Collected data

-=-=-

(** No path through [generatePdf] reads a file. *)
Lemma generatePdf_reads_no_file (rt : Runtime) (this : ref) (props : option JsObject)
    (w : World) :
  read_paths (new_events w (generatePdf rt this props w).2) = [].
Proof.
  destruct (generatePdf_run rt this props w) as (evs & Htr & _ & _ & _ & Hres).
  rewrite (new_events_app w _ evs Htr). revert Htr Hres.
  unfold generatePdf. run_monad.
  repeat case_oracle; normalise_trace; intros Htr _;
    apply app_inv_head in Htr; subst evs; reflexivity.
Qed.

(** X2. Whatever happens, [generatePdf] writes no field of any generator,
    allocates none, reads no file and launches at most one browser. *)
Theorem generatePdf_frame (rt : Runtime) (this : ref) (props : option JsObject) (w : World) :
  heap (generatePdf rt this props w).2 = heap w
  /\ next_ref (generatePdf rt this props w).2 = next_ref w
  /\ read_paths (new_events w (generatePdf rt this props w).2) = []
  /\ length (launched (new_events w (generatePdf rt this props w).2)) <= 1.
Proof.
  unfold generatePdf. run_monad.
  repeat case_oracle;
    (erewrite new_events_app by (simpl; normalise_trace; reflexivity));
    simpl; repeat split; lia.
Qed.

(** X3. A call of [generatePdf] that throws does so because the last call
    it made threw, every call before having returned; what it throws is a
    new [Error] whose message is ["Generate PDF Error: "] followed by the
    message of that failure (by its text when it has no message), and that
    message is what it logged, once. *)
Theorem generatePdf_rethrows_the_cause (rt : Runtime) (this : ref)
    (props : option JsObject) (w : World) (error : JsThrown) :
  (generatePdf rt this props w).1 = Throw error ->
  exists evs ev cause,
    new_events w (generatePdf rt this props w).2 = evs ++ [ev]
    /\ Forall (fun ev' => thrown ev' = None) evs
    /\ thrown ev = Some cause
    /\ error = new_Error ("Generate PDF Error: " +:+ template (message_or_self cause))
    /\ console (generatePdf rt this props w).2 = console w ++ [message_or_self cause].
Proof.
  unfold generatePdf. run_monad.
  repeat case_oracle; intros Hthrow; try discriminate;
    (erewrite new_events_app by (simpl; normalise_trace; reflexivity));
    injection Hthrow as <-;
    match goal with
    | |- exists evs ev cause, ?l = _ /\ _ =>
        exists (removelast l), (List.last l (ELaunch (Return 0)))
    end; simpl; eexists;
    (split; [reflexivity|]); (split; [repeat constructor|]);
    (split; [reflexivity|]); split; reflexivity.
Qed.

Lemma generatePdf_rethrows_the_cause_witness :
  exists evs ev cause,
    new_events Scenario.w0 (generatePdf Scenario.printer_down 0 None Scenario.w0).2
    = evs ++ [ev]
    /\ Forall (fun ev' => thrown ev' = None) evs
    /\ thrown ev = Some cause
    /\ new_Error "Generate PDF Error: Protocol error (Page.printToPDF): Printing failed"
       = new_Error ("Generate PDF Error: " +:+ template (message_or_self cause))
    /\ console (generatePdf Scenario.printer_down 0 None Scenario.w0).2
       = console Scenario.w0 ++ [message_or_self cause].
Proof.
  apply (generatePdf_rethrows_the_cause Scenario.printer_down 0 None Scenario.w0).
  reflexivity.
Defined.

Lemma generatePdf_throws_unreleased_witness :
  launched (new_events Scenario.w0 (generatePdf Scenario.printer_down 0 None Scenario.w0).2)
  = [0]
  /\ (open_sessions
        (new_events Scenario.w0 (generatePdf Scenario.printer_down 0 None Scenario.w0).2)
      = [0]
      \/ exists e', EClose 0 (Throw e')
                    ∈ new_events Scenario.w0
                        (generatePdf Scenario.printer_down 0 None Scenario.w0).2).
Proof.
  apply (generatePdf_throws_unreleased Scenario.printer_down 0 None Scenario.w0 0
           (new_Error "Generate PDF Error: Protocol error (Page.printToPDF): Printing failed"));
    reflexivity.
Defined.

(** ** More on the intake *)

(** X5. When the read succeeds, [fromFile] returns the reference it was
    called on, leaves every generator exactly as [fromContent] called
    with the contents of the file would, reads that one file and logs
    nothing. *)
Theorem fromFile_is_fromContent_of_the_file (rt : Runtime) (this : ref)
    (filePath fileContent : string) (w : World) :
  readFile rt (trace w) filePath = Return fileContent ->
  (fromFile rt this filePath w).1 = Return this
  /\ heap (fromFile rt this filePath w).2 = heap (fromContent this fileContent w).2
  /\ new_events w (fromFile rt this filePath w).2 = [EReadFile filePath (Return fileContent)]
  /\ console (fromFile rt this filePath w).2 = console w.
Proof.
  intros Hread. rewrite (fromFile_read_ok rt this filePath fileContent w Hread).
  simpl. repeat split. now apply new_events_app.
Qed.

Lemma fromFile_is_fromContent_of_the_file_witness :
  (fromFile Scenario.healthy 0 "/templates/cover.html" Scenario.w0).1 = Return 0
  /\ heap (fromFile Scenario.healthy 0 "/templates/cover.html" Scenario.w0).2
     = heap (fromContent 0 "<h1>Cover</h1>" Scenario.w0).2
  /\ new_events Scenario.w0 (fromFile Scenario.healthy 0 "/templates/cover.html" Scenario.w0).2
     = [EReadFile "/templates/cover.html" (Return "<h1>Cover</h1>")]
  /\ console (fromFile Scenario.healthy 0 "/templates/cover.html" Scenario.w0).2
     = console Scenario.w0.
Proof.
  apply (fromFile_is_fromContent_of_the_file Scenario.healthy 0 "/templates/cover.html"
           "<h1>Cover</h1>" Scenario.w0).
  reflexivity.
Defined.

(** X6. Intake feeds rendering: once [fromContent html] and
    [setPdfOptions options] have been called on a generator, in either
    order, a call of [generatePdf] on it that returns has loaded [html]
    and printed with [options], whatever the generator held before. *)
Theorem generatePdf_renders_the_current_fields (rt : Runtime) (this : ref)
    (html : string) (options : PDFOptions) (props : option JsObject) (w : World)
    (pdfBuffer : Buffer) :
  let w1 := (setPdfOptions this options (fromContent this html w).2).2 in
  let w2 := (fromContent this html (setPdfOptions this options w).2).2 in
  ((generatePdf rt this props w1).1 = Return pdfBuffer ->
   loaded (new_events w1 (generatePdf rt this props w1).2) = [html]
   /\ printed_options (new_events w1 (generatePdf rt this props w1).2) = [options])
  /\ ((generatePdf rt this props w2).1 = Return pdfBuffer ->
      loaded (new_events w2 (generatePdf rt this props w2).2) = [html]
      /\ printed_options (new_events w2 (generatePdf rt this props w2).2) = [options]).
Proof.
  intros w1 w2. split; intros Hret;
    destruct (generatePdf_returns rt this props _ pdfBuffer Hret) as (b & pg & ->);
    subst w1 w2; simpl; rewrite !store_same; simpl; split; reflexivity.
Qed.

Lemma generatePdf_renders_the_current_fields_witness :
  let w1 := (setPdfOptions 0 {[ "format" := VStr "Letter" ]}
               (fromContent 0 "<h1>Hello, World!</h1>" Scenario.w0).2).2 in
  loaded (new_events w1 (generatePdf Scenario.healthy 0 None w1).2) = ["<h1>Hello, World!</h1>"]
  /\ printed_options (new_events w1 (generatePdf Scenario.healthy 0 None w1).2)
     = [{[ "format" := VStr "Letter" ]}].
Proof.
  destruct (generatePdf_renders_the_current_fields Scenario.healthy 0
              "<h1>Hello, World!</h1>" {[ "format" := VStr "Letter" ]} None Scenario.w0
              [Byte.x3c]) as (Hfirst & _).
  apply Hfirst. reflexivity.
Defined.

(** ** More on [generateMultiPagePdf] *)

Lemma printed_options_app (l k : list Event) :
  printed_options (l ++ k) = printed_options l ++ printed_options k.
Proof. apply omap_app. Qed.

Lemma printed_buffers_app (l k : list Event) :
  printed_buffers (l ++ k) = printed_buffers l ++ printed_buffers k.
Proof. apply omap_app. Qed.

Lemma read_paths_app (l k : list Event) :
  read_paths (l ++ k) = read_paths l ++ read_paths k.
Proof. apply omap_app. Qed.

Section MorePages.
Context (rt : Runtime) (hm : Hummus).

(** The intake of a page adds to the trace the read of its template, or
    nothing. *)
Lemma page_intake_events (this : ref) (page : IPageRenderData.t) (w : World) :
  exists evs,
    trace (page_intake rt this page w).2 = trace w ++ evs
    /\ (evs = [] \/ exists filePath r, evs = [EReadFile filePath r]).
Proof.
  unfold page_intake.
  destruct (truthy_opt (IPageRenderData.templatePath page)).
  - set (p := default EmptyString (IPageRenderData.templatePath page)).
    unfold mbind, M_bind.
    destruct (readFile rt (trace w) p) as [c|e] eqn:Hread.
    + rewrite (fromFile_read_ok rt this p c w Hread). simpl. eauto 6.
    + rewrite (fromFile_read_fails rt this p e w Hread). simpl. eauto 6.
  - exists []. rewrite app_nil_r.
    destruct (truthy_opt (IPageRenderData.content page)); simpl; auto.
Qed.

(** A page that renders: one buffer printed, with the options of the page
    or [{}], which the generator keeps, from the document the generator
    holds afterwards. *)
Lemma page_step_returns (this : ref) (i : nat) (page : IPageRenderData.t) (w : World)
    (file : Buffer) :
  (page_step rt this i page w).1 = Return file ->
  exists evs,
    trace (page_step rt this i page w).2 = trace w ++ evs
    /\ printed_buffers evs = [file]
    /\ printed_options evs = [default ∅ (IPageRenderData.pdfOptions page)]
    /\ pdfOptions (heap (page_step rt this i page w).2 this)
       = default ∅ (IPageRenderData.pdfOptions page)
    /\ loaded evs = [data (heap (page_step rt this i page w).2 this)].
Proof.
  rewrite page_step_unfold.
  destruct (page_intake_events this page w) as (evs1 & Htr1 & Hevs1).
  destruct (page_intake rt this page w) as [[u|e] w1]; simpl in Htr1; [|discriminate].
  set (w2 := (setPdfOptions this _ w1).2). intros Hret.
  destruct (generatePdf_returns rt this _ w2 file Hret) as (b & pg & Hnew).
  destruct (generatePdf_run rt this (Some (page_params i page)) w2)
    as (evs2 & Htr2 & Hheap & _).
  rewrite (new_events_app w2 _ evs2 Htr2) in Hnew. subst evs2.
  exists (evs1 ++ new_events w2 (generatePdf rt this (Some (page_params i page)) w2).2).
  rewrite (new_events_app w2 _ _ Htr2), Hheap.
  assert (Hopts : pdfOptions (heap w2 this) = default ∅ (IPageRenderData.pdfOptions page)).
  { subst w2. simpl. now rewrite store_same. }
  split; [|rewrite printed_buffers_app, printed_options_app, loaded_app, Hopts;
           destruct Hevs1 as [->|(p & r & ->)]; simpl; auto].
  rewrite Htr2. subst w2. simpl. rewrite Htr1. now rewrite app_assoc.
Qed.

-=-=-

*What the exercise asks:* All that is wanted is the stretch of lines above from the one containing "document the generator" through the one containing "[default ∅ (IPageRenderData.pdfOptions page)]", duplicated exactly.

*Response:*
    or [{}], which the generator keeps, from the document the generator
    holds afterwards. *)
Lemma page_step_returns (this : ref) (i : nat) (page : IPageRenderData.t) (w : World)
    (file : Buffer) :
  (page_step rt this i page w).1 = Return file ->
  exists evs,
    trace (page_step rt this i page w).2 = trace w ++ evs
    /\ printed_buffers evs = [file]
    /\ printed_options evs = [default ∅ (IPageRenderData.pdfOptions page)]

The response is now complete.